Pinellas County Sheriff Bob Gualtieri told county commissioners his office is focusing on increasing and retaining its personnel. Screengrab.

The Pinellas County Sheriff’s Office (PCSO) is focusing attention on employees, including expanding its Mental Health Unit and increasing pay for deputies and nurses.

Speaking to county commissioners at a June 24 budget information session, Sheriff Bob Gualtieri called the fiscal year 2023 “the year of the employee.” He said the budgetary increase, absent operating costs that keep the doors open and the lights on, is all going towards people.

“What’s really important this year,” said Gualtieri. “Is that we take care of the people as they’re facing all the fiscal challenges … with inflation.”
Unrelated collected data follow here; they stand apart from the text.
(** C2 (as amended). The constructor registers ['bleu'] and ['chrf'] with
    [persistent=False]: both start empty and are not persistent, so the
    Evaluator's clearing of the metrics that are not persistent empties
    them again. *)
Theorem scoring_metrics_not_persistent (direction : Direction)
    (generator : Seq2SeqGenerator) (tokenizer : TextTokenizer) (gangs : Gangs)
    (src ref hyp : option nat) (nm : string) :
  nm = "bleu" ∨ nm = "chrf" →
  ∃ u m,
    MTBleuChrfEvalUnit__init__ direction generator tokenizer gangs src ref hyp = inr u ∧
    metrics (score_metric_bag u) !! nm = Some m ∧
    persistent m = false ∧
    updates (accumulator m) = [] ∧
    ∀ bag m0, metrics bag !! nm = Some m0 → persistent m0 = persistent m →
      ∃ m1, metrics (reset_non_persistent_metrics bag) !! nm = Some m1 ∧
            persistent m1 = false ∧
            updates (accumulator m1) = [].
Proof.
  intros Hnm.
  assert (Hreset : ∀ bag m0, metrics bag !! nm = Some m0 → persistent m0 = false →
            ∃ m1, metrics (reset_non_persistent_metrics bag) !! nm = Some m1 ∧
                  persistent m1 = false ∧ updates (accumulator m1) = []).
  { intros bag m0 Hm0 Hp. unfold reset_non_persistent_metrics. simpl.
    rewrite lookup_fmap, Hm0. simpl. rewrite Hp. by eexists. }
  destruct Hnm as [-> | ->];
    (eexists; eexists; split; [apply score_unit_init_returns|]); simpl.
  - split; [rewrite lookup_insert_ne by done; apply lookup_insert_eq|].
    simpl. repeat split. exact Hreset.
  - split; [apply lookup_insert_eq|].
    simpl. repeat split. exact Hreset.
Qed.

(** What the two constructors make of [display_name]. *)
Lemma constructors_display_names (criterion : MTCriterion) (direction : Direction)
    (generator : Seq2SeqGenerator) (tokenizer : TextTokenizer) (gangs : Gangs)
    (src ref hyp : option nat) :
  loss_display_name (MTLossEvalUnit__init__ criterion direction gangs)
    = "loss/" +:+ format direction ∧
  ∃ u,
    MTBleuChrfEvalUnit__init__ direction generator tokenizer gangs src ref hyp = inr u ∧
    score_display_name u = "score/" +:+ format direction.
Proof.
  split; [done|]. eexists. split; [apply score_unit_init_returns|done].
Qed.

(** C6. The loss unit has no stream among its fields, and a call changes
    nothing but its own metric bag: the world (directories, streams,
    generator calls) is as before, the unit is the old unit with a new
    bag, and the bag differs from the old one by the counters fed with
    this batch's loss, or not at all when the forward pass raised. *)
Theorem loss_unit_call_frame (u : MTLossEvalUnit) (w : World) (batch : Seq2SeqBatch) :
  let '(r, (u', w')) := MTLossEvalUnit__call__ batch (u, w) in
  w' = w ∧
  u' = set_loss_bag (loss_metric_bag u') u ∧
  bag_gang (loss_metric_bag u') = bag_gang (loss_metric_bag u) ∧
  metrics (loss_metric_bag u') = metrics (loss_metric_bag u) ∧
  match r with
  | inl _ => u' = u
  | inr _ =>
      ∃ loss,
        forward (criterion_model (_criterion u)) (criterion_label_smoothing (_criterion u))
          batch = inr loss ∧
        batch_stats (loss_metric_bag u')
          = batch_stats (loss_metric_bag u) ++ [LossStat loss batch]
  end.
Proof.
  unfold MTLossEvalUnit__call__, criterion_call. simpl.
  destruct (forward _ _ batch) as [e|loss]; simpl.
  - destruct u. by repeat split.
  - repeat split. by exists loss.
Qed.

End Units.

(** On a batch that lacks ['target_text'] next to a ['source_text'] that is
    not iterable, the error is a [TypeError] about ['source_text']: not a
    [ValueError], and ['target_text'] is not named. *)
Lemma score_unit_missing_key_counterexample :
  let items := [("source_text", PyInt 5)] in
  let outcome :=
    (@MTBleuChrfEvalUnit__call__ Sample.writer (Sample.batch (PyDict items))
       (Sample.score_unit, Sample.world)).1 in
  getitem items "target_text" = None ∧
  outcome = inl (TypeError
    "`batch.example['source_text'] must be an iterable of strings, but is of type `<class 'int'>` instead.") ∧
  ¬ ∃ msg, outcome = inl (ValueError msg) ∧ contains "target_text" msg = true.
Proof.
  split; [done|]. split; [by vm_compute|].
  intros (msg & Hout & _). vm_compute in Hout. discriminate Hout.
Qed.

(** The scenario of the design document: ['target_text'] is missing next to
    a well-formed ['source_text']. *)
Lemma score_unit_contract_violations_witness :
  ∃ msg,
    (@MTBleuChrfEvalUnit__call__ Sample.writer
       (Sample.batch (PyDict [("source_text", PyList [PyStr "hello"])]))
       (Sample.score_unit, Sample.world)).1 = inl (ValueError msg) ∧
    contains "'target_text'" msg = true.
Proof.
  exact (proj1 (proj2 (proj2
    (@score_unit_contract_violations Sample.writer Sample.score_unit Sample.world
       (Sample.batch (PyDict [("source_text", PyList [PyStr "hello"])]))
       [("source_text", PyList [PyStr "hello"])] eq_refl)))
    (PyList [PyStr "hello"]) eq_refl eq_refl eq_refl).
Defined.

(** A batch without side-channel is rejected and nothing has changed. *)
Lemma score_unit_call_error_atomic_witness :
  ∃ e msg,
    @MTBleuChrfEvalUnit__call__ Sample.writer (Sample.batch PyNone)
      (Sample.score_unit, Sample.world)
    = (inl e, (Sample.score_unit, Sample.world)) ∧
    (e = ValueError msg ∨ e = TypeError msg).
Proof.
  exact (proj1 (@score_unit_call_error_atomic Sample.writer Sample.score_unit
                  Sample.world (Sample.batch PyNone)) eq_refl).
Defined.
The Sheriff’s Office FY23 budget target is $360,752,360, an increase of about $12.38 million over the FY22 adopted budget. Gualtieri noted the PCSO is generating revenue of $41.2 million, primarily from ancillary services provided to the county’s municipalities and housing federal inmates.
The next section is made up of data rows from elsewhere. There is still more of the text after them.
(** The run of [call_llm] when the backend is reached: caching disabled,
    or the prompt found neither among the loaded keys nor in a string or
    list the file holds. *)
Lemma call_llm_backend env w prompt use_cache :
  use_cache = false ∨
    (loaded (cache_file w) !! prompt = None ∧
     check_raises (cache_file w) prompt = false) →
  call_llm env prompt use_cache w =
    let req := request_for env prompt in
    let n := length (requests w) in
    let f' := meanwhile env n (cache_file w) in
    let log0 := log w ++ [InfoPrompt prompt; InfoTokenCount (estimate_tokens prompt)]
                  ++ (if use_cache then load_errors (cache_file w) else []) in
    let trace0 := trace w ++ (if use_cache then load_events (cache_file w) else [])
                    ++ [EvRequest req] in
    match llm env n req with
    | Fail e => (Raised e, {| cache_file := f'; log := log0; trace := trace0 |})
    | Respond r =>
        if use_cache then
          if insert_raises f' then
            (Raised TypeError,
             {| cache_file := f'; log := log0 ++ [InfoResponse r];
                trace := trace0 ++ load_events f' |})
          else
            let m := <[prompt := r]> (loaded f') in
            let o := disk env (length (writes w)) in
            (Ok r, {| cache_file := after_save f' o m;
                      log := log0 ++ [InfoResponse r] ++ load_errors f' ++ save_errors o;
                      trace := trace0 ++ load_events f' ++ [EvWrite m] |})
        else
          (Ok r, {| cache_file := f'; log := log0 ++ [InfoResponse r]; trace := trace0 |})
    end.
Proof.
  intros Hmiss.
  assert (Hcheck : check_cache prompt use_cache (append_log (InfoTokenCount (estimate_tokens prompt)) (append_log (InfoPrompt prompt) w)) =
     (Ok None, {| cache_file := cache_file w;
                  log := log w ++ [InfoPrompt prompt; InfoTokenCount (estimate_tokens prompt)]
                           ++ (if use_cache then load_errors (cache_file w) else []);
                  trace := trace w ++ (if use_cache then load_events (cache_file w) else []) |})).
  { unfold check_cache. destruct use_cache.
    - destruct Hmiss as [?|[Hmiss Hcheck]]; [done|].
      unfold io_bind at 1. rewrite load_cache_run; simpl.
      assert (Hin : ∀ w0, py_in prompt (cached (cache_file w)) w0 = (Ok false, w0)).
      { intros w0. destruct (cache_file w) as [| |m|v]; simpl in *.
        - unfold io_ret. by rewrite lookup_empty.
        - unfold io_ret. by rewrite lookup_empty.
        - unfold io_ret. by rewrite Hmiss.
        - destruct v; simpl in *; try discriminate Hcheck;
            unfold io_ret; by rewrite Hcheck. }
      unfold io_bind. rewrite Hin.
      unfold io_ret. by rewrite <- !app_assoc.
    - unfold io_ret, append_log; simpl. by rewrite <- !app_assoc, !app_nil_r. }
  unfold call_llm, io_bind at 1 2 3. unfold logger at 1 2.
  rewrite Hcheck. clear Hcheck.
  unfold io_bind at 1, chat_completions_create; simpl.
  assert (Hreq : ∀ f l,
    requests {| cache_file := f; log := l;
                trace := trace w ++ (if use_cache then load_events (cache_file w) else []) |}
    = requests w).
  { intros f l. unfold requests; simpl. rewrite filter_app.
    destruct use_cache; [rewrite load_events_no_request|simpl]; by rewrite app_nil_r. }
  rewrite !Hreq.
  destruct (llm env (length (requests w)) (request_for env prompt)) as [r|e];
    simpl; [|unfold set_cache_file, emit; simpl; by rewrite <- !app_assoc].
  unfold io_bind, logger, update_cache. simpl.
  destruct use_cache; simpl.
  - unfold io_bind. rewrite load_cache_run; simpl.
    destruct (meanwhile env (length (requests w)) (cache_file w)) as [|e0|m|v] eqn:Hf';
      simpl.
    4:{ unfold raise, append_log, set_cache_file, emit; simpl.
        by rewrite <- ?app_assoc, ?app_nil_r. }
    all: unfold io_ret at 1, try_except, json_dump, writes; simpl.
    all: rewrite !filter_app, ?load_events_no_write; simpl; rewrite ?app_nil_r.
    all: destruct (disk env _) as [|e|e e']; simpl;
      unfold io_ret, logger, append_log, set_cache_file, emit; simpl;
      rewrite <- ?app_assoc; simpl; rewrite ?app_nil_r; reflexivity.
  - unfold io_ret, append_log, set_cache_file, emit; simpl.
    by rewrite <- ?app_assoc, ?app_nil_r.
Qed.

(** The same run when, besides, the file re-read for the update does not
    hold a JSON value other than an object. *)
Lemma call_llm_miss env w prompt use_cache :
  use_cache = false ∨
    (loaded (cache_file w) !! prompt = None ∧
     check_raises (cache_file w) prompt = false ∧
     insert_raises (meanwhile env (length (requests w)) (cache_file w)) = false) →
  call_llm env prompt use_cache w =
    let req := request_for env prompt in
    let n := length (requests w) in
    let f' := meanwhile env n (cache_file w) in
    let log0 := log w ++ [InfoPrompt prompt; InfoTokenCount (estimate_tokens prompt)]
                  ++ (if use_cache then load_errors (cache_file w) else []) in
    let trace0 := trace w ++ (if use_cache then load_events (cache_file w) else [])
                    ++ [EvRequest req] in
    match llm env n req with
    | Fail e => (Raised e, {| cache_file := f'; log := log0; trace := trace0 |})
    | Respond r =>
        if use_cache then
          let m := <[prompt := r]> (loaded f') in
          let o := disk env (length (writes w)) in
          (Ok r, {| cache_file := after_save f' o m;
                    log := log0 ++ [InfoResponse r] ++ load_errors f' ++ save_errors o;
                    trace := trace0 ++ load_events f' ++ [EvWrite m] |})
        else
          (Ok r, {| cache_file := f'; log := log0 ++ [InfoResponse r]; trace := trace0 |})
    end.
Proof.
  intros H. rewrite call_llm_backend by (destruct H as [?|(?&?&?)]; auto).
  cbv zeta. destruct (llm env _ _) as [r|e]; [|done].
  destruct use_cache; [|done].
  destruct H as [?|(_ & _ & ->)]; done.
Qed.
Despite soaring costs due to inflation, Gualtieri said he wants to increase the current level of service. Commissioners agreed to permanently fund the PCSO’s Mental Health Unit, consisting of six teams of deputies and Crisis Response Specialists, in FY22, in light of the success of its pilot program. Gualtieri plans to double the unit without asking for additional funding.

“The data and the metrics that we presented last year showed that it was effective,” said Gualtieri. “So, what that’s resulted in, is those teams being able to take calls that the patrol deputies didn’t have to take.”

Even though the county employs a “co-response” model with officers and specialists, Gualtieri said he could reallocate resources from regular patrol deputies, allowing for the expansion without additional funding.

“We’re able to save in one direction and add in another,” he said.

Gualtieri added that he plans to expand the service to the unincorporated area of Lealman within the next 30 days.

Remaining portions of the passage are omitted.